BEGIN Input for this task

(** * mat64/qr.go: QR factorization, extraction of the factors, QR solve

    A shallow embedding of [src/mat64/qr.go] and proofs about it.

    Conventions of the embedding.
    - A [float64] is Rocq's primitive binary64 [float].
    - A Go [int] holding a dimension or an index is a [nat]: every such value
      in this file is bounded by the length of an allocated slice.  The
      [lwork] argument of the LAPACK kernels and [int(work[0])] are [Z].
    - A slice is a header (backing array, length, capacity) into a store of
      backing arrays, so that two matrices can share storage as they do in Go.
    - A function that can panic and that reads or writes the store is a
      computation [M A = World -> Res A].
    - The kernels of [blas64] and [lapack64] are external to the repository:
      they are parameters of the development (class [Kernels]). *)

From Stdlib Require Import ZArith PrimFloat FloatOps SpecFloat Lia.
From stdpp Require Import base tactics option list.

END Input for this task

◆ **What the task asks**: Each line that holds the word "store" should be extracted from the records.

◆ **Your response**:
    - A slice is a header (backing array, length, capacity) into a store of
    - A function that can panic and that reads or writes the store is a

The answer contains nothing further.